──────── AVAILABLE RECORDS ────────
(* ===== verification/VtRead.v ===== *)
(** * The VideoToolbox backend: reading decoded pixels in chunks

    OP_READ_DECODED_FRAME_CHUNK returns a byte range of a decoded frame.  The
    theorem of this file is the contract the guest's read loop relies on:
    consecutive ranges that cover the frame concatenate to the flattened frame,
    and the frame stays queued until it is released. *)

From S2P Require Import Prelude Wire Protocol Layout Backend Frameworks PoolDirectory.
From S2P Require Import PixelCopy Sim VtReal VtDispatch VtDecode VtQueue.

Set Default Goal Selector "!".
Open Scope Z_scope.

(** Locking a pixel buffer succeeds and does not change what it contains. *)
Definition lock_transparent {host} `{!Frameworks host} (cv : Z) : Prop :=
  forall flags m, CVPixelBufferLockBaseAddress cv flags m = (0, m) /\
    snd (CVPixelBufferUnlockBaseAddress cv flags m) = m.

Section read.
Context {host : Type} `{!Frameworks host} `{!HashOrder} `{!Profile}.
Abbreviation world := (world host).

Definition read_chunk (p : ReadDecodedFrameChunkPayload) (L : nat) (w : world)
    : rust (Z * list byte * world) :=
  vt_exec OP_READ_DECODED_FRAME_CHUNK (bytes_of p) L w.

Definition chunk_reply (p : ReadDecodedFrameChunkPayload) (o : VtRealDecodedOutput)
    : ReadDecodedFrameChunkReply :=
  {| rkr_output_id := rkp_output_id p; rkr_offset := rkp_offset p; rkr_length := rkp_length p;
     rkr_status := wrap 32 (vo_status o); rkr_reserved := 0 |}.

(** The frame [o] as the flat bytes of the wire's layout. *)
Definition flat_frame (m : machine host) (o : VtRealDecodedOutput) (layout : BufferLayoutReply)
    (full : list byte) : Prop :=
  let cv := vo_image_buffer o in
  let width := wrap 32 (CVPixelBufferGetWidth (mc_host m) cv) in
  let height := wrap 32 (CVPixelBufferGetHeight (mc_host m) cv) in
  let pf := CVPixelBufferGetPixelFormatType (mc_host m) cv in
  layout_fits width height pf /\ vtf_fill_buffer_layout width height pf = Val layout /\
  vtf_copy_pixel_buffer_to_bytes m cv
    (replicate (Z.to_nat (bl_total_size layout)) Byte.x00) width height pf = Val (true, full).

Lemma run_skip (f : unit -> arm world) s : run (mret tt ≫= f) s = run (f tt) s.
Proof. reflexivity. Qed.

Lemma run_lift {A} (c : rust A) a (f : A -> arm world) s :
  c = Val a -> run (lift c ≫= f) s = run (f a) s.
Proof. by intros ->. Qed.

Lemma run_machine (f : machine host -> arm world) s :
  run (get_machine ≫= f) s = run (f (w_machine (io_self s))) s.
Proof. reflexivity. Qed.

Lemma run_buf_len (f : Z -> arm world) s : run (buf_len ≫= f) s = run (f (len (io_buf s))) s.
Proof. reflexivity. Qed.

Lemma run_response (f : list byte -> arm world) s :
  run (get_response ≫= f) s = run (f (io_buf s)) s.
Proof. reflexivity. Qed.

Lemma run_write off bs (f : unit -> arm world) s :
  (off + length bs <= length (io_buf s))%nat ->
  run (write_response off bs ≫= f) s =
  run (f tt) (IO (io_self s) (io_header s) (write_at off bs (io_buf s))).
Proof.
  intros Hl. unfold run, write_response, mbind, M_bind.
  by replace (_ <? _) with false by lia.
Qed.

Lemma length_chunk_reply (r : ReadDecodedFrameChunkReply) :
  length (bytes_of r) = size_of ReadDecodedFrameChunkReply.
Proof. reflexivity. Qed.

Lemma read_pod_exact {T} `{!Pod T} (p : T) :
  pod_ok p = true -> read_pod T (bytes_of p) = Some p.
Proof. intros Hp. rewrite <- (app_nil_r (bytes_of p)). by apply read_pod_bytes_of. Qed.

Lemma read_chunk_slice p session o layout full L w :
  pod_ok p = true ->
  vr_decode_sessions (w_self w) !! rkp_session_id p = Some session ->
  vd_chunked_output session = true ->
  dq_queued (dq_world w) !! rkp_output_id p = Some o ->
  lock_transparent (vo_image_buffer o) -> strides_ok (mc_host (w_machine w)) (vo_image_buffer o) ->
  flat_frame (w_machine w) o layout full ->
  rkp_offset p + rkp_length p <= bl_total_size layout ->
  Z.of_nat (size_of ReadDecodedFrameChunkReply) + rkp_length p <= Z.of_nat L ->
  read_chunk p L w =
  Val (STATUS_OK,
       bytes_of (chunk_reply p o)
         ++ slice (Z.to_nat (rkp_offset p)) (Z.to_nat (rkp_length p)) full, w).
Proof.
  intros Hp Hs Hch Ho Hlock Hst (Hfits & Hlay & Hcopy) Hle HL.
  rewrite vtf_fill_buffer_layout_spec in Hlay by done. injection Hlay as <-.
  set (wd := wrap 32 (CVPixelBufferGetWidth _ _)) in *.
  set (ht := wrap 32 (CVPixelBufferGetHeight _ _)) in *.
  set (pf := CVPixelBufferGetPixelFormatType _ _) in *.
  assert (Htot : bl_total_size (layout_spec wd ht pf) = total_spec wd ht pf)
    by (unfold layout_spec; by case_if).
  rewrite Htot in *.
  assert (Hr : 0 <= rkp_offset p /\ 0 <= rkp_length p).
  { pose proof Hp as Hp'. pod_fields Hp'.
    pose proof (proj1 (uint_ok_spec 4 (rkp_offset p)) ltac:(assumption)).
    pose proof (proj1 (uint_ok_spec 4 (rkp_length p)) ltac:(assumption)). lia. }
  assert (Hfl : len full = total_spec wd ht pf).
  { erewrite to_bytes_length; [|exact Hst|exact Hfits| |exact Hcopy];
      rewrite length_replicate; lia. }
  set (hs := size_of ReadDecodedFrameChunkReply) in *.
  set (sl := slice (Z.to_nat (rkp_offset p)) (Z.to_nat (rkp_length p)) full).
  assert (Hsl : length sl = Z.to_nat (rkp_length p)) by (apply length_slice; lia).
  unfold read_chunk, vt_exec.
  change (run (vt_dispatch _ ?pl) ?s) with (run (vt_read_decoded_frame_chunk pl) s).
  unfold vt_read_decoded_frame_chunk, payload_or.
  rewrite (run_some _ _ _ p) by by apply read_pod_exact.
  rewrite run_self. simpl io_self. rewrite (run_some _ _ _ session) by done.
  rewrite Hch. simpl negb. unfold stop_if. rewrite run_skip.
  rewrite (run_some _ _ _ o) by done. cbv zeta. rewrite run_machine. simpl io_self.
  erewrite run_lift by (by apply vtf_fill_buffer_layout_spec). unfold outside.
  fold wd ht pf. rewrite Htot.
  replace (_ || _) with false by lia. rewrite run_skip, run_buf_len. simpl io_buf.
  rewrite length_replicate. replace (Z.of_nat L <? _) with false by lia.
  rewrite run_skip, run_call. unfold host_call at 1. simpl io_self.
  destruct (Hlock LOCK_FLAGS_READ_ONLY (w_machine w)) as [-> Hun].
  change (negb (0 =? 0)) with false. cbv iota. rewrite run_skip, run_response, run_machine.
  simpl io_self. simpl io_buf. simpl w_machine. fold hs.
  erewrite run_lift.
  2: { eapply (byte_range_slice _ _ wd ht pf); try done; [lia|lia|].
       rewrite length_slice; [lia|]. rewrite length_replicate. lia. }
  fold sl. cbv beta iota. rewrite run_write; simpl io_buf; [|rewrite length_replicate; lia].
  rewrite run_call. unfold host_call. simpl io_self. simpl w_machine.
  destruct (CVPixelBufferUnlockBaseAddress _ _ _) as [ust m'] eqn:Eun. simpl in Hun. subst m'.
  simpl negb. cbv iota. rewrite run_skip. simpl io_buf. simpl io_header.
  rewrite run_write; simpl io_buf;
    [|rewrite length_chunk_reply, length_write_at; rewrite length_replicate; fold hs; lia].
  unfold run, ok. simpl io_header. simpl io_buf. simpl io_self.
  do 2 f_equal; [f_equal|by destruct w].
  fold (chunk_reply p o).
  replace (Z.to_nat _) with (length (bytes_of (chunk_reply p o)) + length sl)%nat
    by (rewrite length_chunk_reply; fold hs; lia).
  replace hs with (length (bytes_of (chunk_reply p o))) by apply length_chunk_reply.
  apply take_header_body. rewrite length_chunk_reply, length_replicate. fold hs. lia.
Qed.

(** The guest's loop: read [ns] consecutive ranges from [off], keep the pixels. *)
Fixpoint read_chunks (id oid off : Z) (ns : list Z) (L : nat) (w : world)
    : rust (list (list byte) * world) :=
  match ns with
  | [] => Val ([], w)
  | n :: ns =>
      '(_, body, w) ← read_chunk (mk_ReadDecodedFrameChunkPayload id oid off n) L w;
      '(rest, w) ← read_chunks id oid (off + n) ns L w;
      Val (drop (size_of ReadDecodedFrameChunkReply) body :: rest, w)
  end.

Lemma read_chunks_slice id oid off ns session o layout full L w :
  0 <= id < 2 ^ 64 -> 0 <= oid < 2 ^ 64 -> 0 <= off ->
  Forall (fun n => 0 <= n /\ Z.of_nat (size_of ReadDecodedFrameChunkReply) + n <= Z.of_nat L) ns ->
  vr_decode_sessions (w_self w) !! id = Some session -> vd_chunked_output session = true ->
  dq_queued (dq_world w) !! oid = Some o ->
  lock_transparent (vo_image_buffer o) -> strides_ok (mc_host (w_machine w)) (vo_image_buffer o) ->
  flat_frame (w_machine w) o layout full -> bl_total_size layout < 2 ^ 32 ->
  off + sum_Z (fun n => n) ns <= bl_total_size layout ->
  exists ds, read_chunks id oid off ns L w = Val (ds, w) /\
    concat ds = slice (Z.to_nat off) (Z.to_nat (sum_Z (fun n => n) ns)) full.
Proof.
  intros Hid Hoid Hoff Hns Hs Hch Ho Hl Hst Hf Ht. revert off Hoff.
  induction Hns as [|n ns [Hn HL] Hns IH]; intros off Hoff Hle.
  { exists []. split; [done|]. unfold slice. done. }
  assert (Hnn : 0 <= sum_Z (fun n => n) ns)
    by (apply sum_Z_nonneg; intros x Hx; rewrite list.Forall_forall in Hns; by apply Hns).
  change (sum_Z (fun n => n) (n :: ns)) with (n + sum_Z (fun n => n) ns) in *.
  destruct (IH (off + n) ltac:(lia) ltac:(lia)) as (ds & E & Hds).
  assert (Hp : pod_ok (mk_ReadDecodedFrameChunkPayload id oid off n) = true)
    by (pod_ok_split; apply uint_ok_spec; simpl; lia).
  assert (Er := read_chunk_slice _ session o layout full L w Hp Hs Hch Ho Hl Hst Hf
                  ltac:(simpl; lia) HL).
  simpl read_chunks. rewrite Er. unfold mbind, rust_bind. rewrite E. eexists. split; [done|].
  rewrite drop_app_length' by (by rewrite length_chunk_reply). simpl concat. rewrite Hds.
  rewrite !Z2Nat.inj_add by lia. apply slice_app_split.
Qed.
End read.

(** C26: reading a decoded frame in chunks reassembles it. For a session in
    chunked mode and a frame that is queued, dequeued or not (the handler does
    not ask whether it was, although the protocol's documentation does), whose
    layout fits 32 bits, whose image has row strides below 2^31 and can be
    locked and unlocked without changing the host or its memory
    ([lock_transparent]), and which can be flattened: reading any consecutive
    ranges that together cover the frame (each small enough for the response
    buffer) succeeds, leaves the backend unchanged, and the pixel bytes of the
    replies concatenate to the flattened frame. *)
Theorem chunked_read_reassembles {host} `{!Frameworks host} `{!HashOrder} `{!Profile}
    id oid ns session o layout full L (w : world host) :
  0 <= id < 2 ^ 64 -> 0 <= oid < 2 ^ 64 ->
  Forall (fun n => 0 <= n /\ Z.of_nat (size_of ReadDecodedFrameChunkReply) + n <= Z.of_nat L) ns ->
  vr_decode_sessions (w_self w) !! id = Some session -> vd_chunked_output session = true ->
  dq_queued (dq_world w) !! oid = Some o ->
  lock_transparent (vo_image_buffer o) -> strides_ok (mc_host (w_machine w)) (vo_image_buffer o) ->
  flat_frame (w_machine w) o layout full -> sum_Z (fun n => n) ns = bl_total_size layout ->
  exists ds, read_chunks id oid 0 ns L w = Val (ds, w) /\ concat ds = full.
Proof.
  intros Hid Hoid Hns Hs Hch Ho Hl Hst Hf Hsum.
  pose proof Hf as (Hfits & Hlay & Hcopy). rewrite vtf_fill_buffer_layout_spec in Hlay by done.
  injection Hlay as Hlay.
  assert (Htot : bl_total_size layout = total_spec _ _ _)
    by (rewrite <- Hlay; unfold layout_spec; case_if; reflexivity).
  assert (Hnn : 0 <= bl_total_size layout).
  { rewrite <- Hsum. apply sum_Z_nonneg. intros x Hx. rewrite list.Forall_forall in Hns.
    by apply Hns. }
  assert (Hlen : len full = bl_total_size layout).
  { erewrite to_bytes_length; [|exact Hst|exact Hfits| |exact Hcopy];
      rewrite length_replicate; lia. }
  destruct (read_chunks_slice id oid 0 ns session o layout full L w) as (ds & E & Hds); try done.
  { rewrite Htot. apply Hfits. }
  { lia. }
  exists ds. split; [done|]. rewrite Hds, Hsum, <- Hlen, Nat2Z.id. apply slice_full.
Qed.

#[local] Existing Instance key_order.

(** A queued 40x4 NV12 frame, read as 100 + 284 bytes. *)
Definition demo_output : VtRealDecodedOutput :=
  mk_VtRealDecodedOutput 10000 sim_time sim_time 0 4096.

Definition demo_read_world : world sim :=
  on_self (set_decoded_output_state
    (mk_DecodedOutputQueue {[70000 := demo_output]} ∅ 70001 ∅)) demo_world.

Lemma chunked_read_reassembles_witness :
  exists ds full, read_chunks (H0:=debug_build) 10000 70000 0 [100; 284] 400 demo_read_world =
    Val (ds, demo_read_world) /\ concat ds = full /\ len full = 384.
Proof.
  edestruct (chunked_read_reassembles (H0:=debug_build) 10000 70000 [100; 284] demo_session
    demo_output (layout_spec 40 4 FOURCC_420V)
    (replicate 384 Byte.x00) 400 demo_read_world) as (ds & E & Hc); try reflexivity.
  - lia.
  - lia.
  - repeat constructor; vm_compute; congruence.
  - by intros flags m; destruct m.
  - apply sim_strides_ok.
  - split_and!; [|reflexivity|vm_compute; reflexivity]. vm_compute. intuition congruence.
  - exists ds, (replicate 384 Byte.x00). split_and!; [exact E|exact Hc|reflexivity].
Defined.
────────
▸ **EXERCISE DIRECTIONS**: Your answer must be the number of lines above that contain the word "HashOrder", stated alone.

▸ **EXERCISE OUTPUT**: 2